=== Begin Enclosure ===
(** The bound [loop_fuel] outlasts the loop for a positive interval. *)
Lemma loop_fuel_enough start end_time i :
  0 < i -> end_time < start + float_of_nat (loop_fuel start end_time i) * i.
Proof.
  intro Hi. unfold loop_fuel.
  set (x := (end_time - start) / i).
  assert (Hx : x * i == end_time - start).
  { unfold x. field. intro H0. rewrite H0 in Hi. apply (Qlt_irrefl 0 Hi). }
  assert (Hc : x + 1 <= float_of_nat (S (Z.to_nat (Qceiling x)))).
  { rewrite float_of_nat_S. apply Qplus_le_compat; [|apply Qle_refl].
    apply Qle_trans with (inject_Z (Qceiling x)); [apply Qle_ceiling|].
    unfold float_of_nat. rewrite <- Zle_Qle. lia. }
  apply Qlt_le_trans with (start + (x + 1) * i).
  - assert (E : start + (x + 1) * i == end_time + i) by (rewrite Qmult_plus_distr_l, Hx; ring).
    rewrite E. lra.
  - apply Qplus_le_compat; [apply Qle_refl|].
    apply Qmult_le_compat_r; [exact Hc | lra].
Qed.

Section LoopProofs.
Context {Frame Tensor : Type} (preprocess : Frame -> Tensor).

Lemma pvs_loop_gather (cap : Q -> option Frame) (model : Tensor -> list Q) end_time i :
  forall fuel t tot ad cnt,
  end_time < t + float_of_nat fuel * i ->
  pvs_loop preprocess fuel cap model end_time i t tot ad cnt =
  Ok (tot + length (gather fuel cap end_time i t),
      ad + length (filter (is_ad_sample preprocess model) (gather fuel cap end_time i t)))%nat.
Proof.
  induction fuel as [|fuel IH]; intros t tot ad cnt Hf; simpl.
  - rewrite fuel_zero in Hf. rewrite (Qle_bool_false _ _ Hf).
    f_equal; f_equal; lia.
  - destruct (Qle_bool t end_time) eqn:Hb; [|simpl; f_equal; f_equal; lia].
    destruct (cap t) as [fr|]; [|simpl; f_equal; f_equal; lia].
    rewrite IH by (rewrite <- fuel_step; exact Hf).
    simpl. unfold is_ad_sample. simpl.
    destruct (Nat.eqb (classify_frame preprocess fr model) 0); simpl;
      f_equal; f_equal; lia.
Qed.

Lemma pvsa_loop_gather (cap : Q -> option Frame) (model : Tensor -> list Q) end_time i :
  forall fuel t tot ad cnt,
  end_time < t + float_of_nat fuel * i ->
  pvsa_loop preprocess fuel cap model end_time i t tot ad cnt =
  Ok (tot + length (gather fuel cap end_time i t),
      ad + length (filter (is_ad_sample preprocess model) (gather fuel cap end_time i t)))%nat.
Proof.
  induction fuel as [|fuel IH]; intros t tot ad cnt Hf; simpl.
  - rewrite fuel_zero in Hf. rewrite (Qle_bool_false _ _ Hf).
    f_equal; f_equal; lia.
  - destruct (Qle_bool t end_time) eqn:Hb; [|simpl; f_equal; f_equal; lia].
    destruct (cap t) as [fr|]; [|simpl; f_equal; f_equal; lia].
    rewrite IH by (rewrite <- fuel_step; exact Hf).
    simpl. unfold is_ad_sample. simpl.
    destruct (Nat.eqb (classify_frame preprocess fr model) 0); simpl;
      f_equal; f_equal; lia.
Qed.

Lemma pvsw_loop_gather (cap : Q -> option Frame) (model : Tensor -> list Q) start end_time i dur :
  forall fuel t A W,
  end_time < t + float_of_nat fuel * i ->
  (Qeq_bool dur 0 = false \/ gather fuel cap end_time i t = []) ->
  pvsw_loop preprocess fuel cap model start end_time i dur t A W =
  Ok (fold_left (fun acc p => if is_ad_sample preprocess model p
                              then acc + (fst p - start) / dur else acc)
                (gather fuel cap end_time i t) A,
      fold_left (fun acc p => acc + (fst p - start) / dur)
                (gather fuel cap end_time i t) W).
Proof.
  induction fuel as [|fuel IH]; intros t A W Hf Hd; simpl.
  - rewrite fuel_zero in Hf. rewrite (Qle_bool_false _ _ Hf). reflexivity.
  - destruct (Qle_bool t end_time) eqn:Hb; [|reflexivity].
    destruct (cap t) as [fr|] eqn:Hc; [|reflexivity].
    assert (Hd' : Qeq_bool dur 0 = false).
    { destruct Hd as [Hd|Hd]; [exact Hd|]. simpl in Hd. rewrite Hb, Hc in Hd. discriminate. }
    unfold py_div. rewrite Hd'. simpl.
    rewrite IH by (rewrite <- ?fuel_step; auto).
    change (is_ad_sample preprocess model (t, fr))
      with (Nat.eqb (classify_frame preprocess fr model) 0).
    reflexivity.
Qed.

(** Shape of the gathered samples. *)
Lemma gather_nth (cap : Q -> option Frame) end_time i :
  forall fuel t k p,
  nth_error (gather fuel cap end_time i t) k = Some p ->
  fst p = ts t i k /\ ts t i k <= end_time /\ cap (ts t i k) = Some (snd p).
Proof.
  induction fuel as [|fuel IH]; intros t k p H; simpl in H.
  - destruct k; discriminate.
  - destruct (Qle_bool t end_time) eqn:Hb; [|destruct k; discriminate].
    destruct (cap t) as [fr|] eqn:Hc; [|destruct k; discriminate].
    destruct k as [|k]; simpl in H.
    + injection H as <-. simpl. split; [reflexivity|].
      split; [apply Qle_bool_imp_le; exact Hb | exact Hc].
    + rewrite <- ts_shift. apply IH. exact H.
Qed.

Lemma gather_stop (cap : Q -> option Frame) end_time i :
  forall fuel t,
  end_time < t + float_of_nat fuel * i ->
  end_time < ts t i (length (gather fuel cap end_time i t))
  \/ cap (ts t i (length (gather fuel cap end_time i t))) = None.
Proof.
  induction fuel as [|fuel IH]; intros t Hf; simpl.
  - left. rewrite fuel_zero in Hf. exact Hf.
  - destruct (Qle_bool t end_time) eqn:Hb.
    + destruct (cap t) as [fr|] eqn:Hc; simpl.
      * rewrite <- ts_shift'. apply IH. rewrite <- fuel_step. exact Hf.
      * right. exact Hc.
    + left. simpl. apply Qnot_le_lt. intro H. apply Qle_bool_iff in H. congruence.
Qed.

End LoopProofs.

Section ScoreProofs.
Context {Frame Tensor : Type} (preprocess : Frame -> Tensor).

Lemma process_video_segments_samples (cap : Q -> option Frame)
    (model : Tensor -> list Q) start end_time i :
  0 < i ->
  process_video_segments preprocess cap model start end_time i
  = Ok (unweighted_of preprocess model (samples cap start end_time i)).
Proof.
  intro Hi. unfold process_video_segments, unweighted_of, samples.
  rewrite pvs_loop_gather by (apply loop_fuel_enough; exact Hi).
  cbv beta iota delta [res_bind]. simpl Nat.add.
  destruct (Nat.ltb _ _); reflexivity.
Qed.

Lemma process_video_segments_after_samples (cap : Q -> option Frame)
    (model : Tensor -> list Q) start end_time i :
  0 < i ->
  process_video_segments_after_ preprocess cap model start end_time i
  = Ok (unweighted_of preprocess model (samples cap start end_time i)).
Proof.
  intro Hi. unfold process_video_segments_after_, unweighted_of, samples.
  rewrite pvsa_loop_gather by (apply loop_fuel_enough; exact Hi).
  cbv beta iota delta [res_bind]. simpl Nat.add.
  destruct (Nat.ltb _ _); reflexivity.
Qed.

Lemma process_video_segments_weigth_samples (cap : Q -> option Frame)
    (model : Tensor -> list Q) start end_time i :
  0 < i ->
  (Qeq_bool (end_time - start) 0 = false \/ samples cap start end_time i = []) ->
  process_video_segments_weigth preprocess cap model start end_time i
  = Ok (weighted_of preprocess model start end_time (samples cap start end_time i)).
Proof.
  intros Hi Hd. unfold process_video_segments_weigth, weighted_of, weight_of, samples.
  unfold samples in Hd.
  rewrite pvsw_loop_gather by (try apply loop_fuel_enough; assumption).
  cbv beta iota delta [res_bind].
  destruct (negb _); reflexivity.
Qed.

(** A scene stopped by end-of-stream, or of positive length, never reaches
    the division by a zero [segment_duration]. *)
Lemma truncated_no_zero_duration (cap : Q -> option Frame) start end_time i :
  0 < i ->
  let n := length (samples cap start end_time i) in
  (ts start i n <= end_time /\ cap (ts start i n) = None) \/ start < end_time ->
  Qeq_bool (end_time - start) 0 = false \/ samples cap start end_time i = [].
Proof.
  intros Hi n H. subst n.
  destruct (Qeq_bool (end_time - start) 0) eqn:Hz; [|left; reflexivity].
  apply Qeq_bool_iff in Hz.
  destruct H as [[Hle _]|Hlt]; [|exfalso; lra].
  right. destruct (samples cap start end_time i) as [|p rest] eqn:Hs; [reflexivity|].
  exfalso. rewrite ts_closed in Hle.
  assert (H1 : 1 <= float_of_nat (length (p :: rest))) by (apply float_of_nat_ge1; simpl; lia).
  assert (H2 : 1 * i <= float_of_nat (length (p :: rest)) * i)
    by (apply Qmult_le_compat_r; [exact H1 | lra]).
  lra.
Qed.

Lemma pvs_loop_pvsa_loop (cap : Q -> option Frame) (model : Tensor -> list Q)
    end_time i :
  forall fuel t tot ad cnt,
  pvs_loop preprocess fuel cap model end_time i t tot ad cnt
  = pvsa_loop preprocess fuel cap model end_time i t tot ad cnt.
Proof.
  induction fuel as [|fuel IH]; intros t tot ad cnt; simpl; [reflexivity|].
  destruct (Qle_bool t end_time); [|reflexivity].
  destruct (cap t); [apply IH | reflexivity].
Qed.

End ScoreProofs.

Section ScorerClaims.
Context {Frame Tensor : Type} (preprocess : Frame -> Tensor).

(** C3: the unweighted score (both copies of the scorer) is
    [100 * (Ad samples) / (samples)], and [0.0] when no sample was
    obtained. *)
Theorem unweighted_score_formula (cap : Q -> option Frame) (model : Tensor -> list Q)
    (start end_time interval : Q) :
  0 < interval ->
  let smp := samples cap start end_time interval in
  let n := length smp in
  let ad := length (filter (is_ad_sample preprocess model) smp) in
  (n = 0%nat ->
     process_video_segments preprocess cap model start end_time interval = Ok 0
     /\ process_video_segments_after_ preprocess cap model start end_time interval = Ok 0)
  /\ (n <> 0%nat -> exists q,
     process_video_segments preprocess cap model start end_time interval = Ok q
     /\ process_video_segments_after_ preprocess cap model start end_time interval = Ok q
     /\ q == 100 * float_of_nat ad / float_of_nat n).
Proof.
  intros Hi smp n ad.
  rewrite process_video_segments_samples, process_video_segments_after_samples by exact Hi.
  fold smp. unfold unweighted_of. change (length smp) with n.
  change (length (filter (is_ad_sample preprocess model) smp)) with ad.
  split; intro Hn.
  - rewrite Hn. split; reflexivity.
  - assert (Hlt : Nat.ltb 0 n = true) by (apply Nat.ltb_lt; lia).
    rewrite Hlt. eexists. split; [reflexivity|]. split; [reflexivity|].
    assert (Hn1 : 1 <= float_of_nat n) by (apply float_of_nat_ge1; lia).
    field. intro H0. lra.
Qed.

(** C7: on a 2-class output row [[o0; o1]], [classify_frame] returns the
    index of the maximum (0 on a tie, the first maximum); the unweighted
    scorers count a sample as Ad exactly when that index is 0. *)
Theorem classify_frame_argmax (frame : Frame) (model : Tensor -> list Q) (o0 o1 : Q) :
  model (preprocess frame) = [o0; o1] ->
  (classify_frame preprocess frame model = 0%nat <-> o1 <= o0)
  /\ (classify_frame preprocess frame model = 1%nat <-> o0 < o1)
  /\ (forall (cap : Q -> option Frame) start end_time interval, 0 < interval ->
      let smp := samples cap start end_time interval in
      let ad := length (filter (fun p => Nat.eqb (classify_frame preprocess (snd p) model) 0) smp) in
      let score := if Nat.ltb 0 (length smp)
                   then (float_of_nat ad / float_of_nat (length smp)) * 100 else 0 in
      process_video_segments preprocess cap model start end_time interval = Ok score
      /\ process_video_segments_after_ preprocess cap model start end_time interval = Ok score).
Proof.
  intro Hm. split; [|split].
  - unfold classify_frame, argmax. rewrite Hm. simpl.
    destruct (Qle_bool o1 o0) eqn:E; simpl.
    + apply Qle_bool_iff in E. tauto.
    + split; [discriminate|]. intro H. apply Qle_bool_iff in H. congruence.
  - unfold classify_frame, argmax. rewrite Hm. simpl.
    destruct (Qle_bool o1 o0) eqn:E; simpl.
    + apply Qle_bool_iff in E. split; [discriminate|]. intro H. exfalso. lra.
    + split; [intros _|reflexivity]. apply Qnot_le_lt. intro H.
      apply Qle_bool_iff in H. congruence.
  - intros cap start end_time interval Hi smp ad score.
    rewrite process_video_segments_samples, process_video_segments_after_samples by exact Hi.
    split; reflexivity.
Qed.
(** * uv-deploy-tools: the packaging pipeline of [deploy.py]

    A shallow embedding of [OrbitDeployer] (version resolution, artifact
    cache, staging directory, bootstrap scripts) and of the [deploy]
    command's loop over servers, with the properties of the specification
    stated over it.

    Conventions of the embedding.
    - Python [str] values are [string]s of bytes; the text handled here
      (version numbers, file names) is ASCII, and [\d] of [re] is read on
      the ASCII digits.
    - Python [int] is unbounded: [N].
    - [dict]s keyed by strings are [gmap string _].
    - A method that reads or writes files is a function on an explicit
      [State]; what it may raise is an [exn] in its [result]. What the
      methods only read (the project, the configuration of the server, the
      local uv directory, the network, the clock) is an [Env].
    - Messages printed on the console are left out. *)

From Stdlib Require Import NArith Ascii String Decimal DecimalString DecimalN DecimalPos.
From stdpp Require Import base option list sorting strings gmap.

Local Open Scope N_scope.

(** ** Python string primitives *)

Module Py.

Definition is_digit (c : ascii) : bool :=
  match c with
  | "0" | "1" | "2" | "3" | "4" | "5" | "6" | "7" | "8" | "9" => true
  | _ => false
  end%char.

(** The longest run of digits at the head of [s], and what follows:
    what a greedy [\d*] consumes. *)
Fixpoint span_digits (s : string) : string * string :=
  match s with
  | String c s' =>
      if is_digit c
      then let '(d, r) := span_digits s' in (String c d, r)
      else ("", s)
  | "" => ("", "")
  end.

(** [int(s)] on the strings this program gives it, which are runs of
    digits: leading zeros are allowed. [None] stands for [ValueError] (the
    empty string, or a character that is no digit). The interpreter's limit
    on the number of digits is not modelled. *)
Definition int (s : string) : option N :=
  N.of_uint <$> NilZero.uint_of_string s.

(** [str(n)], also what an f-string prints for an integer. *)
Definition str (n : N) : string :=
  NilZero.string_of_uint (N.to_uint n).
(** The href without the origin, when it starts with it. *)
Definition strip_origin_prefix (href : string) : string :=
  if startsWith href origin then slice (String.length origin) href else href.

(** The text equals or ends with an entry of the allow-list. *)
Definition allow_listed (s : string) : bool :=
  existsb (λ page, endsWith s page || String.eqb s page) AJAX_PAGES.

(** The href starts with an excluded prefix; [http] counts when the href
    does not mention the current host. *)
Definition excluded_prefix (href : string) : bool :=
  (startsWith href "http" && negb (includes href host)) ||
  startsWith href "#" || startsWith href "javascript:" ||
  startsWith href "mailto:" || startsWith href "tel:".

(** C3 as the claim states it. *)
Definition shouldUseAjax_claim_as_stated : Prop :=
  (∀ href,
     allow_listed (strip_origin_prefix href) = true →
     excluded_prefix href = false →
     auth_query href = false →
     shouldUseAjax (Some href) = true) ∧
  (∀ href, auth_query href = true → shouldUseAjax (Some href) = false).

(** *** The pipeline *)

Definition resolveUrl (href : string) : string := resolve href.

Definition parsePageContent (html : string) : page_content :=
  let doc := parseFromString html in
  {| title := doc_title doc;
     body := doc_body doc;
     bodyClasses := doc_className doc;
     scripts :=
       innerHTML <$> filter (λ s, src s = None) (doc_scripts doc);
     externalScripts :=
       filter (λ u, includes u "ajax-navigation.js" = false)
         (omap src (doc_scripts doc)) |}.

Definition executeScripts (scripts : list string) (b : browser) : browser :=
  foldl (λ b content, executeScript content b) b scripts.

(** [reinitializeApp], and whether it returned ([false]: the call of
    [updateDvhProperty] threw). *)
Definition reinitializeApp (b : browser) : browser * bool :=
  let b := emit [Dispatch "ajax-navigation-complete"; Dispatch "DOMContentLoaded";
                 Dispatch "load"] b in
  match updateDvhProperty with
  | None => (emit [ScrollToTop] b, true)
  | Some true => (emit [UpdateDvh; ScrollToTop] b, true)
  | Some false => (emit [UpdateDvh] b, false)
  end.

(** The [catch] and [finally] blocks of [navigateAjax]: a full navigation
    to the href as given, and the lock released. *)
Definition fall_back (href : string) (b : browser) : browser :=
  with_lock false (emit [SetLocation href] b).

(** [navigateAjax] up to its [await fetch]; [None] when it returns at
    once. *)
Definition navigateAjax (href : string) (pushState : bool) (b : browser)
    : browser * option task :=
  if isNavigating b then (b, None)
  else
    let absoluteUrl := resolveUrl href in
    (emit [Fetch absoluteUrl] (with_lock true b),
     Some (AwaitFetch href absoluteUrl pushState)).

(** The [try] block from the content swap on. *)
Definition apply_page (href absoluteUrl : string) (pushState : bool) (html : string)
    (b : browser) : browser :=
  let pageContent := parsePageContent html in
  let b := swap_content pageContent b in
  if pushState && negb (same_origin absoluteUrl) then fall_back href b
  else
    let b :=
      if pushState
      then push_entry {| ajaxNav := true; entry_title := title pageContent;
                         entry_url := absoluteUrl |} b
      else b in
    let b := executeScripts (scripts pageContent) b in
    let '(b, returned) := reinitializeApp b in
    if returned then with_lock false b else fall_back href b.

(** A suspended run goes on when its promise settles; [None] when the
    settlement is not one of that [await]. *)
Definition resume (t : task) (s : settled) (b : browser) : option (browser * option task) :=
  match t, s with
  | AwaitFetch href _ _, Rejected => Some (fall_back href b, None)
  | AwaitFetch href absoluteUrl pushState, Responded status =>
      if response_ok status then Some (b, Some (AwaitText href absoluteUrl pushState))
      else Some (fall_back href b, None)
  | AwaitFetch _ _ _, BodyText _ => None
  | AwaitText href _ _, Rejected => Some (fall_back href b, None)
  | AwaitText href absoluteUrl pushState, BodyText html =>
      Some (apply_page href absoluteUrl pushState html b, None)
  | AwaitText _ _ _, Responded _ => None
  end.

(** [handleClick]: the run it starts, and whether it prevented the
    default action. *)
Definition handleClick (e : click) (b : browser) : browser * option task * bool :=
  match link e with
  | None => (b, None, false)
  | Some a =>
      if negb (shouldUseAjax (href a)) then (b, None, false)
      else if ctrlKey e || shiftKey e || metaKey e || altKey e then (b, None, false)
      else if String.eqb (target a) "_blank" then (b, None, false)
      else
        match href a with
        | Some h => (navigateAjax h true b, true)
        | None => (b, None, false)
        end
  end.

(** [handlePopState]; [state] is [e.state && e.state.ajaxNav], [here] is
    [window.location.href]. *)
Definition handlePopState (state : bool) (here : string) (b : browser)
    : browser * option task :=
  if state then navigateAjax here false b
  else (emit [Reload] b, None).

(** *** The event loop *)

(** The page and the runs of [navigateAjax] that are suspended. *)
Record system := { page : browser; pending : list task }.

(** What can happen next: a call of [navigateAjax] (from [handleClick],
    from [handlePopState] or through [window.ajaxNavigate]), the promise
    of the [i]-th suspended run settling, other code changing the page, or
    the removal timer of a script element running out; the lock is private
    to the script, so other code leaves it alone. *)
Inductive event :=
| Call (href : string) (pushState : bool)
| Clicked (e : click)
| Popped (state : bool) (here : string)
| Settle (i : nat) (s : settled)
| Other (change : browser → browser)
| Expired (i : nat).

Definition spawn (r : browser * option task) (sys : system) : system :=
  {| page := r.1; pending := pending sys ++ option_list r.2 |}.

Definition step (sys : system) (e : event) : system :=
  match e with
  | Call href pushState => spawn (navigateAjax href pushState (page sys)) sys
  | Clicked c => spawn (handleClick c (page sys)).1 sys
  | Popped state here => spawn (handlePopState state here (page sys)) sys
  | Settle i s =>
      match pending sys !! i with
      | Some t =>
          match resume t s (page sys) with
          | Some (b, t') =>
              {| page := b;
                 pending := take i (pending sys) ++ option_list t' ++
                            drop (S i) (pending sys) |}
          | None => sys
          end
      | None => sys
      end
  | Other change =>
      {| page := with_lock (isNavigating (page sys)) (change (page sys));
         pending := pending sys |}
  | Expired i => {| page := remove_script i (page sys); pending := pending sys |}
  end.

Definition run (sys : system) (es : list event) : system := foldl step sys es.

(** The script has just been loaded into [b]: no run is under way. *)
Definition loaded (b : browser) : system :=
  {| page := with_lock false b; pending := [] |}.

(** Whether a suspended run is to push a history entry. *)
Definition pushes (t : task) : bool :=
  match t with
  | AwaitFetch _ _ pushState | AwaitText _ _ pushState => pushState
  end.

(** No modifier key is held. *)
Definition plain_click (e : click) : bool :=
  negb (ctrlKey e || shiftKey e || metaKey e || altKey e).

(** What the eligibility test needs of an allow-list entry. *)
Definition plain_page (page : string) : bool :=
  negb (String.eqb page "") && negb (includes page "http") &&
  negb (startsWith page "#") && negb (startsWith page "javascript:") &&
  negb (startsWith page "mailto:") && negb (startsWith page "tel:") &&
  negb (includes page "?").

(** *** The invariant of the lock *)

(** The lock is held exactly while one run is suspended, and there is never
    more than one. *)
Definition lock_matches_pending (sys : system) : Prop :=
  (isNavigating (page sys) = false ∧ pending sys = []) ∨
  (isNavigating (page sys) = true ∧ ∃ t, pending sys = [t]).

(** The settlements that C4 is about: the fetch rejects, or answers with a
    status outside 200-299. *)
Definition fetch_failed (s : settled) : Prop :=
  s = Rejected ∨ ∃ status, s = Responded status ∧ response_ok status = false.

(** *** Eligibility *)

Lemma replace_empty p : replace "" p "" = "".
Proof. simpl. destruct (startsWith "" p); [|done]. by destruct (String.length p). Qed.

(** Where the href starts with the origin, taking out its first occurrence
    is stripping the prefix. *)
Lemma replace_origin_prefix href :
  startsWith href origin = true → replace href origin "" = strip_origin_prefix href.
Proof.
  intros H. unfold strip_origin_prefix. rewrite H.
  destruct href; simpl; by rewrite H.
Qed.

Lemma has_marker_unfold s :
  (includes s "access_token" || includes s "refresh_token" ||
   includes s "type=" || includes s "token_hash" || includes s "code=") = has_marker s.
Proof.
  unfold has_marker, auth_markers. cbn [existsb].
  destruct (includes s "access_token"), (includes s "refresh_token"),
    (includes s "type="), (includes s "token_hash"), (includes s "code="); done.
Qed.

Lemma has_marker_after s q :
  after "?"%char s = Some q → has_marker q = true → has_marker s = true.
Proof.
  intros Hq. unfold has_marker. rewrite !existsb_exists.
  intros (m & Hm & Hi). exists m. split; [done|]. by apply after_includes with "?"%char q.
Qed.

(** C3, amended.  An href is eligible when, with the first occurrence of
    the origin taken out, it equals or ends with an entry of the allow-list,
    it starts with no excluded prefix, and it does not hold both a [?] and
    an auth marker, wherever in the href the marker stands.  An href whose
    query string holds an auth marker is never eligible. *)
Theorem shouldUseAjax_eligibility href :
  (allow_listed (replace href origin "") = true →
   excluded_prefix href = false →
   includes href "?" && has_marker href = false →
   shouldUseAjax (Some href) = true) ∧
  (auth_query href = true → shouldUseAjax (Some href) = false).
Proof.
  split.
  - intros Hlist Hex Hq. unfold shouldUseAjax.
    destruct (String.eqb_spec href "") as [->|_].
    { by rewrite replace_empty in Hlist. }
    unfold excluded_prefix in Hex.
    apply orb_false_iff in Hex as [Hex Htel].
    apply orb_false_iff in Hex as [Hex Hmail].
    apply orb_false_iff in Hex as [Hex Hjs].
    apply orb_false_iff in Hex as [Hhttp Hhash].
    by rewrite Hhttp, Hhash, Hjs, Hmail, Htel, has_marker_unfold, Hq.
  - unfold auth_query, query_string. destruct (after "?"%char href) as [q|] eqn:Hq; [|done].
    intros Hm. unfold shouldUseAjax.
    rewrite has_marker_unfold, (has_marker_after href q Hq Hm),
      (includes_after _ _ _ Hq).
    destruct (String.eqb href ""); [done|].
    destruct (startsWith href "http" && negb (includes href host)); [done|].
    by destruct (startsWith href "#" || startsWith href "javascript:" ||
                 startsWith href "mailto:" || startsWith href "tel:").
Qed.

(** *** One navigation at a time *)

Lemma navigateAjax_locked href pushState b :
  isNavigating b = true → navigateAjax href pushState b = (b, None).
Proof. intros H. unfold navigateAjax. by rewrite H. Qed.

Lemma navigateAjax_free href pushState b :
  isNavigating b = false →
  navigateAjax href pushState b =
    (emit [Fetch (resolveUrl href)] (with_lock true b),
     Some (AwaitFetch href (resolveUrl href) pushState)).
Proof. intros H. unfold navigateAjax. by rewrite H. Qed.

Lemma apply_page_unlocks href absoluteUrl pushState html b :
  isNavigating (apply_page href absoluteUrl pushState html b) = false.
Proof.
  unfold apply_page. destruct (pushState && negb (same_origin absoluteUrl)); [done|].
  unfold reinitializeApp. by destruct updateDvhProperty as [[]|].
Qed.

(** A run that ends has released the lock; a run that goes on to its second
    [await] has left the page as it was. *)
Lemma resume_lock t s b b' t' :
  resume t s b = Some (b', t') →
  match t' with
  | None => isNavigating b' = false
  | Some _ => b' = b
  end.
Proof.
  destruct t as [href a p|href a p], s as [|status|html]; simpl; try done.
  - by intros [= <- <-].
  - destruct (response_ok status); by intros [= <- <-].
  - by intros [= <- <-].
  - intros [= <- <-]. apply apply_page_unlocks.
Qed.

Lemma spawn_navigateAjax href pushState sys :
  lock_matches_pending sys →
  lock_matches_pending (spawn (navigateAjax href pushState (page sys)) sys).
Proof.
  intros [[Hl Hp]|[Hl Hp]].
  - rewrite (navigateAjax_free _ _ _ Hl). right. unfold spawn. simpl.
    rewrite Hp. split; [done|]. by eexists.
  - rewrite (navigateAjax_locked _ _ _ Hl). right. unfold spawn. simpl.
    by rewrite app_nil_r.
Qed.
=== End Enclosure ===
- REQUIRED ACTION -
Copy every line of the data above, beginning with the first and ending with the line that contains "assert (Hx : x * i == end_time - start).", and give nothing more.

- TASK RESULT -
(** The bound [loop_fuel] outlasts the loop for a positive interval. *)
Lemma loop_fuel_enough start end_time i :
  0 < i -> end_time < start + float_of_nat (loop_fuel start end_time i) * i.
Proof.
  intro Hi. unfold loop_fuel.
  set (x := (end_time - start) / i).
  assert (Hx : x * i == end_time - start).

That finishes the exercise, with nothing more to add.